Work task :: Copy every line of the entries that includes the word "flatten".

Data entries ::
****

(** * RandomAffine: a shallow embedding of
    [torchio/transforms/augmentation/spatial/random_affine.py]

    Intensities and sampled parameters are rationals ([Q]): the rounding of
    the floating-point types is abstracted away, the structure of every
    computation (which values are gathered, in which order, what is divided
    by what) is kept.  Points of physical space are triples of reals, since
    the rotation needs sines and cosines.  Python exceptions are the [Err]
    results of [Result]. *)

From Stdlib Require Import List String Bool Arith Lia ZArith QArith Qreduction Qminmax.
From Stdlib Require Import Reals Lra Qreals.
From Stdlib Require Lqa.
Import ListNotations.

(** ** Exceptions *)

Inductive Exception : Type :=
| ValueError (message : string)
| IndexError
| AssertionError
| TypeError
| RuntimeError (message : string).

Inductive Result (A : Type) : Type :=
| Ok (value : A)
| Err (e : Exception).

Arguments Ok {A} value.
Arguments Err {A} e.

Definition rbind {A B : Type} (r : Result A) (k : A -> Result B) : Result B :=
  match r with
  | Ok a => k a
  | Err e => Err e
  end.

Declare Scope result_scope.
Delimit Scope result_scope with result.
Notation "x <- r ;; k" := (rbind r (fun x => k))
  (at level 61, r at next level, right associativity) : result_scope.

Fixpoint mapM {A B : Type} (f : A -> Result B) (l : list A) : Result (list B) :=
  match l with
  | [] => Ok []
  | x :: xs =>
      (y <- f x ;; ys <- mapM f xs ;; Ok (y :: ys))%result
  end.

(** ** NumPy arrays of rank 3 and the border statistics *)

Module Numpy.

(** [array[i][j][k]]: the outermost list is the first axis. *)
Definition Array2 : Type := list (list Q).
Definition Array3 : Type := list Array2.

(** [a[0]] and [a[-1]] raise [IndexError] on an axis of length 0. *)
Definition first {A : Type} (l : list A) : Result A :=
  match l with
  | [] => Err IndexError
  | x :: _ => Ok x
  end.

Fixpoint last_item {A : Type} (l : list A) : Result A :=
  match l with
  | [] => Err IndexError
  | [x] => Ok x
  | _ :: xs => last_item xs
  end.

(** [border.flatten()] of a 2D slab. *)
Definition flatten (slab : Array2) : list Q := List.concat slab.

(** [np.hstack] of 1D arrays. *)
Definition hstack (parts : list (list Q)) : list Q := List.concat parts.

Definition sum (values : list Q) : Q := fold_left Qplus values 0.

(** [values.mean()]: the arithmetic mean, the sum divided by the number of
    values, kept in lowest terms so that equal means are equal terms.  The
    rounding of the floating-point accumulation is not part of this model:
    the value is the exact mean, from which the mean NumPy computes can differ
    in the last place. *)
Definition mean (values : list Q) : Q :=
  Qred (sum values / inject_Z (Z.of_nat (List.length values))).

****

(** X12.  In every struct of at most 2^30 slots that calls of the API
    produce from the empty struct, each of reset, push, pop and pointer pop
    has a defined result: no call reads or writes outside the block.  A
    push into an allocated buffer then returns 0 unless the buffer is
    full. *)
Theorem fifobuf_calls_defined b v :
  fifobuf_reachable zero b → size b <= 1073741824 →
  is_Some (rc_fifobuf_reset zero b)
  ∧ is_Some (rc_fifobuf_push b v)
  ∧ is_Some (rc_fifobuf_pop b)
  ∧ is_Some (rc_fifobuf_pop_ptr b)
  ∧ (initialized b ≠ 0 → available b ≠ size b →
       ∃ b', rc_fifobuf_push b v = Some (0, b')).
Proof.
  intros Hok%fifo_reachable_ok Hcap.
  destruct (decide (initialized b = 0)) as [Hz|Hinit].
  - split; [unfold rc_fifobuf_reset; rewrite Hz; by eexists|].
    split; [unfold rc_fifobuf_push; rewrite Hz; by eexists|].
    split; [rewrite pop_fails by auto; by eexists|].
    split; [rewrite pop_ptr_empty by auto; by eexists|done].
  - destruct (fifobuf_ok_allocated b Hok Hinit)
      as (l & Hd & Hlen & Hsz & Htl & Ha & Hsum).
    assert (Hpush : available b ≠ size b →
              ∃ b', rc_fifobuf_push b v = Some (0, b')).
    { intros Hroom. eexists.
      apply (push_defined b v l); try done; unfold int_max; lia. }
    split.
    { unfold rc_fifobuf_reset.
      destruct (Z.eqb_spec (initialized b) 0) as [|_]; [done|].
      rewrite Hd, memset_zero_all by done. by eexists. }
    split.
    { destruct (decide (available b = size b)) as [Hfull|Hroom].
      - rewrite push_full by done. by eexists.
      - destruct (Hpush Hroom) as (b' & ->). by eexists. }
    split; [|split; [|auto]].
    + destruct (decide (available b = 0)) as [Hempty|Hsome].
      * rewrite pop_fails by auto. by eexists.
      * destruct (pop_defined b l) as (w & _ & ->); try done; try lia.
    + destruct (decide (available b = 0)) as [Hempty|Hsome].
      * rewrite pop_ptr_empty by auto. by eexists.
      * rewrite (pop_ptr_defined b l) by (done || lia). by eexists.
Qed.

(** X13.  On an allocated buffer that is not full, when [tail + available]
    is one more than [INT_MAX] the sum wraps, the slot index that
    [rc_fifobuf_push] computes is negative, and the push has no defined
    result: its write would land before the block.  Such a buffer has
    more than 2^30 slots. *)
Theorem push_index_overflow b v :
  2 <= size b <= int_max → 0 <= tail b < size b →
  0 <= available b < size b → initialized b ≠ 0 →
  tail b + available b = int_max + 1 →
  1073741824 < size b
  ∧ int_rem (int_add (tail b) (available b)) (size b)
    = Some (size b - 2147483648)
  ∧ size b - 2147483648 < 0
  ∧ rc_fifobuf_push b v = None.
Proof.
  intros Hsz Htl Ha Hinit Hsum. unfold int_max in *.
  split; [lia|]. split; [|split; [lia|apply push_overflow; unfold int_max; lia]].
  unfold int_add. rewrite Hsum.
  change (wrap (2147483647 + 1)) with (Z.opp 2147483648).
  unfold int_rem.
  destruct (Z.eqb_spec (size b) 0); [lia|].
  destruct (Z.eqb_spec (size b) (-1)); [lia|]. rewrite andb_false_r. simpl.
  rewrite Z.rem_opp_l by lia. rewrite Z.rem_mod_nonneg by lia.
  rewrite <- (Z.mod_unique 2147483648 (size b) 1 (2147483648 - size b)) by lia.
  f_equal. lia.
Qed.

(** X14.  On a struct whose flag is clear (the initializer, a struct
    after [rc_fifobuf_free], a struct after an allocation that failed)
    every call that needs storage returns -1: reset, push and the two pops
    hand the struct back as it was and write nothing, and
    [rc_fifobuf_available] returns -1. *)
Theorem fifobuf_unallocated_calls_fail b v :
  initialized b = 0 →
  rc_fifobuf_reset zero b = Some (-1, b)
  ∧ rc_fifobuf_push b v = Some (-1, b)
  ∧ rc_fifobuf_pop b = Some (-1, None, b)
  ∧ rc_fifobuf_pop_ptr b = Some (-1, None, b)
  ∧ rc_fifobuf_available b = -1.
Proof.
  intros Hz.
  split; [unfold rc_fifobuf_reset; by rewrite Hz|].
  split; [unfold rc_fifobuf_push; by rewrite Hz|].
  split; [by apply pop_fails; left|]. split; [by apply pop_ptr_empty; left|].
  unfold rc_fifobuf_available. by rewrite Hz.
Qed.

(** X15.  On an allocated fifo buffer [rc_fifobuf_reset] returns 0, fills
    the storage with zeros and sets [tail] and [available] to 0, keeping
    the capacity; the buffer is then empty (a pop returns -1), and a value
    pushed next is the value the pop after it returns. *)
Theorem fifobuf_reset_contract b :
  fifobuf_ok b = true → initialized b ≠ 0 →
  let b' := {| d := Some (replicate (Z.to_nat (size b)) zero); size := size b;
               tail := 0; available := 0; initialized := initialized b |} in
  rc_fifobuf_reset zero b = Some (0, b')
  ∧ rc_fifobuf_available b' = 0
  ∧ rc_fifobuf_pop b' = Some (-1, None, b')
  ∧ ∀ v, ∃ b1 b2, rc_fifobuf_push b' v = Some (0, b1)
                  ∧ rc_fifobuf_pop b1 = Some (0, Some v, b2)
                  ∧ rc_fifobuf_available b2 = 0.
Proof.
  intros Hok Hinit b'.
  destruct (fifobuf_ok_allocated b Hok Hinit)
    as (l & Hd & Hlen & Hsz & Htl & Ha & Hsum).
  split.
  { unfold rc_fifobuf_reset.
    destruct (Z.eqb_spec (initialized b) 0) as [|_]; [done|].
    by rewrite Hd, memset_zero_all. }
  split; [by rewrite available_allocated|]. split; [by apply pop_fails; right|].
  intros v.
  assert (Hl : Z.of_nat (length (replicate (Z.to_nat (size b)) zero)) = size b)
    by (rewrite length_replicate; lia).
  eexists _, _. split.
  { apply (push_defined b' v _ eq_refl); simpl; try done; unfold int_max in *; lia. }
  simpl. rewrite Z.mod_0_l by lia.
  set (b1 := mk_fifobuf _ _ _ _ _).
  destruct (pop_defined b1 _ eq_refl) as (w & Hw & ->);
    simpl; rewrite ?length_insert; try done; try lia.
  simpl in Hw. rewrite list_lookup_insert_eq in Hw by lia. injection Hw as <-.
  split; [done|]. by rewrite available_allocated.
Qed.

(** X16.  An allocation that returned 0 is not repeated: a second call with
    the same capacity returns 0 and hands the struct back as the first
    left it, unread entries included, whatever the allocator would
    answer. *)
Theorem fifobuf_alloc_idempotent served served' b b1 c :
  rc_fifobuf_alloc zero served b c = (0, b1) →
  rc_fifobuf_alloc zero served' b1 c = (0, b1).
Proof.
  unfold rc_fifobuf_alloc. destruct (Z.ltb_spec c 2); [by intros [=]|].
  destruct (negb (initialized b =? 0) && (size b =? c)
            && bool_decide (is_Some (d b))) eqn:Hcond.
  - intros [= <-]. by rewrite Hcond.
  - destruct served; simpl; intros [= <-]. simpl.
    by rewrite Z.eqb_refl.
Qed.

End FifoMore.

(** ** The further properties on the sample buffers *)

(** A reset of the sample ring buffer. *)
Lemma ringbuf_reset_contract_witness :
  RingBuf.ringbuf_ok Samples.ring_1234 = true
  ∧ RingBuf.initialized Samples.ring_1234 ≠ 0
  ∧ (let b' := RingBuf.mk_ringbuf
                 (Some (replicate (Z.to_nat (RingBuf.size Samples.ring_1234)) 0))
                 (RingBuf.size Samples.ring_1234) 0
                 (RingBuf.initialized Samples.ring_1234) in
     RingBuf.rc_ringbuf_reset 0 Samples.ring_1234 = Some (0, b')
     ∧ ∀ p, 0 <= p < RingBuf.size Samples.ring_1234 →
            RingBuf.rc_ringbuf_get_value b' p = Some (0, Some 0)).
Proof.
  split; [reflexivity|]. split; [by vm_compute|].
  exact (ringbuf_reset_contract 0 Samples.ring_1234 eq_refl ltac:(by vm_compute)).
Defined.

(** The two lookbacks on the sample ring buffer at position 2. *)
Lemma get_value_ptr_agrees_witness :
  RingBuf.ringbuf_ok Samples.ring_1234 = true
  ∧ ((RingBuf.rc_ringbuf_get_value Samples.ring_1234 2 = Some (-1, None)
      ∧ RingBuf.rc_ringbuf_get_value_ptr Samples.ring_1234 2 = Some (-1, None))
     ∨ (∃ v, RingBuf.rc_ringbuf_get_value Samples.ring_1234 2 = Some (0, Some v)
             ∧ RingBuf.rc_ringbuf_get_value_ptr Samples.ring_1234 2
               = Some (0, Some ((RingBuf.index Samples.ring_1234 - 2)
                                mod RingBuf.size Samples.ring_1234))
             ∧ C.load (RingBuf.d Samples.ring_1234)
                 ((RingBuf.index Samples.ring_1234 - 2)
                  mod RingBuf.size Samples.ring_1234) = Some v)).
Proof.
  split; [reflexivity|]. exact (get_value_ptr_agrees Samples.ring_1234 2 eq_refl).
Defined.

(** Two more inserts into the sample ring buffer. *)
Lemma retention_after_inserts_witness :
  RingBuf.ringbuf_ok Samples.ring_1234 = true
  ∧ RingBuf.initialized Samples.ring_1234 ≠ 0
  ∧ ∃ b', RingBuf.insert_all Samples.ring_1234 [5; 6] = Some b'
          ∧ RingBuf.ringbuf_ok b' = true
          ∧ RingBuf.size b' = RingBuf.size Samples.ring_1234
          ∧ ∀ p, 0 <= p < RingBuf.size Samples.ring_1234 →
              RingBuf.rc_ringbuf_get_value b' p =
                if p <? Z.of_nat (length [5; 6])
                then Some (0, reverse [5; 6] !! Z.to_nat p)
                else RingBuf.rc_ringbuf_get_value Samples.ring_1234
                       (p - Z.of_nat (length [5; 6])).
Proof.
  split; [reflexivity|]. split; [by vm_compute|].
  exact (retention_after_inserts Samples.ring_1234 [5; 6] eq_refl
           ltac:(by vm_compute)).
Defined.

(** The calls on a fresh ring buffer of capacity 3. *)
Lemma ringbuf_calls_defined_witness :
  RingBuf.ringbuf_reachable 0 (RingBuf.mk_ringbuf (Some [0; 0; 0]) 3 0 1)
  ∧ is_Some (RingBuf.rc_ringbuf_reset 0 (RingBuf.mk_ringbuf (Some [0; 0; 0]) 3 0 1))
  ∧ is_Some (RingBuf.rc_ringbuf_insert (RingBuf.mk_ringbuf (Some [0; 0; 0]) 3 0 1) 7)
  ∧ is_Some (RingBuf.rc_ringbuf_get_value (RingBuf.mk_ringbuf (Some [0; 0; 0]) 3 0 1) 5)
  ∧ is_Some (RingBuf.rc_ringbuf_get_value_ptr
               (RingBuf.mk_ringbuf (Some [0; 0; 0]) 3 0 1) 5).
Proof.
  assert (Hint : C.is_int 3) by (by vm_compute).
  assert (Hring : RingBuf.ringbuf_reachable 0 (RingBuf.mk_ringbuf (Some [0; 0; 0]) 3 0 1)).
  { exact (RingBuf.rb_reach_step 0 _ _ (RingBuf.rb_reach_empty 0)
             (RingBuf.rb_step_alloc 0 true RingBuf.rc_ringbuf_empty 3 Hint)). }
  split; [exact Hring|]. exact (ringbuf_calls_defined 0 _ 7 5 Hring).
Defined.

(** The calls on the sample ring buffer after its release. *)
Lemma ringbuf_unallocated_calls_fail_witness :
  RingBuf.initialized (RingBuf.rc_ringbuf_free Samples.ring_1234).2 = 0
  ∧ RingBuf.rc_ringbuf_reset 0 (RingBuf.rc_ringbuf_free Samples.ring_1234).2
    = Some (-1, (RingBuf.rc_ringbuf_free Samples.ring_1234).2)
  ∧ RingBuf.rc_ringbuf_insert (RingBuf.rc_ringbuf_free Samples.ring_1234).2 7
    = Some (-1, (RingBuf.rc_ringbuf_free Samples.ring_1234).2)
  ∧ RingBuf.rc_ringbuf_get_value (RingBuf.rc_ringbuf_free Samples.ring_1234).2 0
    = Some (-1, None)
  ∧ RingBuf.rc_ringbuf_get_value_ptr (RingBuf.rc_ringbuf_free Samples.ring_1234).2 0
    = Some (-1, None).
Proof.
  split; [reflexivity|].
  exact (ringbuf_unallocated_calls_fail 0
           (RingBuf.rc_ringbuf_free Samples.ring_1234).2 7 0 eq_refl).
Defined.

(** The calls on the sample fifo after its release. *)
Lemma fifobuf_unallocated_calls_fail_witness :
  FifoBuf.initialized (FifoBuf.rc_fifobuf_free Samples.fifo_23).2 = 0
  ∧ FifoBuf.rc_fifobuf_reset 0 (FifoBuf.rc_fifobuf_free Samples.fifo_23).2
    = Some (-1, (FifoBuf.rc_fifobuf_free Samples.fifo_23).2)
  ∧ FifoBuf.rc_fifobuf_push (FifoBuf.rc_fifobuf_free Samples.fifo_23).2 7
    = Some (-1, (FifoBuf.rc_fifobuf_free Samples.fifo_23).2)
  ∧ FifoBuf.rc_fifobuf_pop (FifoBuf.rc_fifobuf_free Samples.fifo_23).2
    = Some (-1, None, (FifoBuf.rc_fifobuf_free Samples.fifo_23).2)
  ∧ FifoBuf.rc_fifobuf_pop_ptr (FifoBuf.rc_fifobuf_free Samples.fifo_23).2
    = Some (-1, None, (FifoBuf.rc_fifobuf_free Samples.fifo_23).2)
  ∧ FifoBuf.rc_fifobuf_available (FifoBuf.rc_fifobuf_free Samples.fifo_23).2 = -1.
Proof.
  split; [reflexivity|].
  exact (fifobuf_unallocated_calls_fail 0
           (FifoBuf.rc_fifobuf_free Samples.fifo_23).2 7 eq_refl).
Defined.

****

Result for this task ::
(** [border.flatten()] of a 2D slab. *)
Definition flatten (slab : Array2) : list Q := List.concat slab.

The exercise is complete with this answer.